─── Data extract ───

(* ===== verification/ProxyAuth.v ===== *)
(** * Proxy authentication

    The part of [application/identityprovider/service.go] that decides whether
    a request to an application behind a proxy passes: the search for the
    provider of a host and path, proxy sessions signed with a key derived from
    the keyring, paths without authentication, the access policy of the
    application, and the headers that carry the identity of the user.  HS256
    tokens are an interface, like the parsing of URLs. *)

From Stdlib Require Import Ascii.
From S2P Require Import Prelude GoStrings Stateful AccessModel PermissionTables PermissionResolver WorkflowModel GoLib GoCrypto GoSha256 SecretCrypto Sql PortalPolicy OidcStore OidcProvider OidcFlow.

Open Scope Z_scope.

(** ** Inputs and results *)

Definition ProviderTypeProxy : string := "proxy".
Definition ProxyModeReverseProxy : string := "reverse_proxy".
Definition ProxyDecisionAllow : string := "allow".
Definition ProxyDecisionDeny : string := "deny".
Definition ProxyDecisionLogin : string := "login".

Record ProxyAuthInput := {
  ProxyAuthInput_ProviderID : string;
  ProxyAuthInput_OriginalURL : string;
  ProxyAuthInput_ForwardedHost : string;
  ProxyAuthInput_ForwardedProto : string;
  ProxyAuthInput_ForwardedURI : string;
  ProxyAuthInput_RequestHost : string;
  ProxyAuthInput_RequestPath : string;
  ProxyAuthInput_Method : string;
  ProxyAuthInput_Redirect : bool;
  ProxyAuthInput_SessionToken : string;
  ProxyAuthInput_SourceIP : string;
  ProxyAuthInput_MFAAuthenticated : bool
}.

Record ProxySession := { ProxySession_Token : string; ProxySession_ExpiresAt : Z }.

───

### What to work on
Above are the records. Copy the lines beginning at the one that has "tokens are an" and ending with the one that has "Definition ProxyDecisionDeny : string", unchanged.

### Answer to this task
    tokens are an interface, like the parsing of URLs. *)

From Stdlib Require Import Ascii.
From S2P Require Import Prelude GoStrings Stateful AccessModel PermissionTables PermissionResolver WorkflowModel GoLib GoCrypto GoSha256 SecretCrypto Sql PortalPolicy OidcStore OidcProvider OidcFlow.

Open Scope Z_scope.

(** ** Inputs and results *)

Definition ProviderTypeProxy : string := "proxy".
Definition ProxyModeReverseProxy : string := "reverse_proxy".
Definition ProxyDecisionAllow : string := "allow".
Definition ProxyDecisionDeny : string := "deny".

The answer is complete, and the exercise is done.